> Work item:
Pick out the lines below that contain the string "FileName" and copy them all.

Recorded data
= = = = = = =

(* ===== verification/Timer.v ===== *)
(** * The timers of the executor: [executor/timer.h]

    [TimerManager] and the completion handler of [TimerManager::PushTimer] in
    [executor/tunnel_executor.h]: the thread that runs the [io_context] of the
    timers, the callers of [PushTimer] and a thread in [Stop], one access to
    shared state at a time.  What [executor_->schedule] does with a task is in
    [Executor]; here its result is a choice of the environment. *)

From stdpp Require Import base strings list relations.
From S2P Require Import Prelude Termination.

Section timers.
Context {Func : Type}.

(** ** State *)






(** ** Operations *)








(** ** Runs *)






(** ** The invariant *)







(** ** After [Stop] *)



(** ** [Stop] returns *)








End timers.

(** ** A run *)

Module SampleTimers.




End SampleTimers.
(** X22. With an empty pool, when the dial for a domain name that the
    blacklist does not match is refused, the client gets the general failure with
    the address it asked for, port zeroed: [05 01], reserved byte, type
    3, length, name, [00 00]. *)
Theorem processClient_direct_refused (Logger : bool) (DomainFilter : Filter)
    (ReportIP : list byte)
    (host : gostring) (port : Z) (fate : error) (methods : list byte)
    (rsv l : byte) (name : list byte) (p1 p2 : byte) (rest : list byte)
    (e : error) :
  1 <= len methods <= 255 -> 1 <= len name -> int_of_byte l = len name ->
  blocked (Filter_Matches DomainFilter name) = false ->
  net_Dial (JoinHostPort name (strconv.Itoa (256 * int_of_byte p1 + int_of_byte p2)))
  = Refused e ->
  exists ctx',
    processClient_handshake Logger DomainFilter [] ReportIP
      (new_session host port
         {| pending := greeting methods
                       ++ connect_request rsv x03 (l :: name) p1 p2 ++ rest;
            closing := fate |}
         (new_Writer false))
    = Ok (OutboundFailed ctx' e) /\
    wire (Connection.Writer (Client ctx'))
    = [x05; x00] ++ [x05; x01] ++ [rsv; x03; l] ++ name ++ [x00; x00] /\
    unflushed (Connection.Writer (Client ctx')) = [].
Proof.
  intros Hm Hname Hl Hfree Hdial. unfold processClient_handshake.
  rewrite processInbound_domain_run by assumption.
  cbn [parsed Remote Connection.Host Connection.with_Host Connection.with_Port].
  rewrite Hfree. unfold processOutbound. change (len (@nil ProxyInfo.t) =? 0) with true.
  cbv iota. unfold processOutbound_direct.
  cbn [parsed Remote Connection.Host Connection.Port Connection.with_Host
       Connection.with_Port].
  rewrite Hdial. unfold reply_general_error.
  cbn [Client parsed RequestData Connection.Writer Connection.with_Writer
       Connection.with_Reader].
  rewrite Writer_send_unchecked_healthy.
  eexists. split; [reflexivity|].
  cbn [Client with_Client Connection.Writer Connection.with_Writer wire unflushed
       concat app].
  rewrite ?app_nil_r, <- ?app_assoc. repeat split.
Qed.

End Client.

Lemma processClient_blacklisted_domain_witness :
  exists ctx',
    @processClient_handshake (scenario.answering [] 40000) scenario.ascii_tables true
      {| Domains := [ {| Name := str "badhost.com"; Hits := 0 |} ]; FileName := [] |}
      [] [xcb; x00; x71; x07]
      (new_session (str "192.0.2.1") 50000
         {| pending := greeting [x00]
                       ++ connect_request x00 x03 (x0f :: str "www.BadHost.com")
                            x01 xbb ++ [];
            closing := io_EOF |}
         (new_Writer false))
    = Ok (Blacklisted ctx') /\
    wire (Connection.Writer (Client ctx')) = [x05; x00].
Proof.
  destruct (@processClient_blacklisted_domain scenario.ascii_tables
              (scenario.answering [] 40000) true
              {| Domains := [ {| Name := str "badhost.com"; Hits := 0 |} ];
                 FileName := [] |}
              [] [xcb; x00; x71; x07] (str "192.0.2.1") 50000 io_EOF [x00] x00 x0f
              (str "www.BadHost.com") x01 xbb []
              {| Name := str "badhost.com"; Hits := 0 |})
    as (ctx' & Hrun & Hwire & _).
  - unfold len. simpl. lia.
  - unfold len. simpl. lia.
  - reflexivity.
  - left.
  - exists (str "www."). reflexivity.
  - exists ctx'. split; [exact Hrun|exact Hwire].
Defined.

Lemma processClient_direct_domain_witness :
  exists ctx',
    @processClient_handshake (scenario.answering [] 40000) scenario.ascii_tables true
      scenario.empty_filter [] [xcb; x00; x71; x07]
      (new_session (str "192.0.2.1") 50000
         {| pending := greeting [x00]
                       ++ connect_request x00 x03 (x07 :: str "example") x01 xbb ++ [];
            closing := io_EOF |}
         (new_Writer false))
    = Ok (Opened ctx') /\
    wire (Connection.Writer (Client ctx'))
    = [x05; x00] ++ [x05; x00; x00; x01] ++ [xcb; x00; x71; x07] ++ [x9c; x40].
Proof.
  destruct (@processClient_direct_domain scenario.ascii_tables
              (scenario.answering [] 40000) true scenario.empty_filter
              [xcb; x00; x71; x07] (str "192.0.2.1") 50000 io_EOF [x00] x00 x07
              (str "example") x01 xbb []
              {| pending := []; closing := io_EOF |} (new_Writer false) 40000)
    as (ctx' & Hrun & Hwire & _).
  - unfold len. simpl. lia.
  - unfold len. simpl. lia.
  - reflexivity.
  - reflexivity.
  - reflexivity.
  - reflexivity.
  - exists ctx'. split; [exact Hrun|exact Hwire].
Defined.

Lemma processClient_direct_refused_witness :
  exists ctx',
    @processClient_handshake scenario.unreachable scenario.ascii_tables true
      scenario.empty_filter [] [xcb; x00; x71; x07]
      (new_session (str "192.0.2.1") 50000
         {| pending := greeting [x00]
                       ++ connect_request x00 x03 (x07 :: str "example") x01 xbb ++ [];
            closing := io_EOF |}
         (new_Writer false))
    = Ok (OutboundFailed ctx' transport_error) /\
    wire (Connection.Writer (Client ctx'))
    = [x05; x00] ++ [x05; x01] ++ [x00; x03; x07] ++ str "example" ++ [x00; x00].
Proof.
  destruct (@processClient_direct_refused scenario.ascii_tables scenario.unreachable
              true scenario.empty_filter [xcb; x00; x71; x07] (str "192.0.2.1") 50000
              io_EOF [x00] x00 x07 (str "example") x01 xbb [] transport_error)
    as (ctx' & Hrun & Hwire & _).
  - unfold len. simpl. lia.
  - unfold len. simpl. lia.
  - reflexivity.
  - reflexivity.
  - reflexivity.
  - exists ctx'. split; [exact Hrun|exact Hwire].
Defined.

= = = = = = =

> Output of the exercise:
      {| Domains := [ {| Name := str "badhost.com"; Hits := 0 |} ]; FileName := [] |}
                 FileName := [] |}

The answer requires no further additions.